> _GIVEN DATA_
(** * Meeting transcriber: a shallow embedding of the streaming and batch
      clients of [meeting-recorder] and the properties of their workspace,
      mention detection, reconnect backoff and forwarding/receiving loops.

    Source files embedded here:
    - [meeting-transcriber.py]        (class MeetingTranscriber)
    - [meeting-transcriber-batch.py]  (class MeetingTranscriberBatch)

    Conventions of the embedding.
    - A Python [str] is a Rocq [string]; every character stands for one code
      point below 256.  [Py.isspace] and [Py.lower] follow [str.isspace] and
      [str.lower] on that range.
    - A Python exception is a value of [exn]; a method is a function in the
      monad [M S], which threads the state and keeps the state reached when
      an exception is raised (a Python exception does not undo the
      assignments and writes made before it).
    - What the environment decides (the wall clock, whether a connection
      attempt succeeds, what [recv] returns, whether a send succeeds) is an
      explicit input of the function that observes it. *)

From Stdlib Require Import ZArith Ascii String Sorted.
From stdpp Require Import base gmap strings list fin_maps pretty.

Local Open Scope Z_scope.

> _WORK TO COMPLETE_
The expected answer is a number and nothing else: how many lines above include the word "transcriber".

> _RESPONSE TO THIS EXERCISE_
3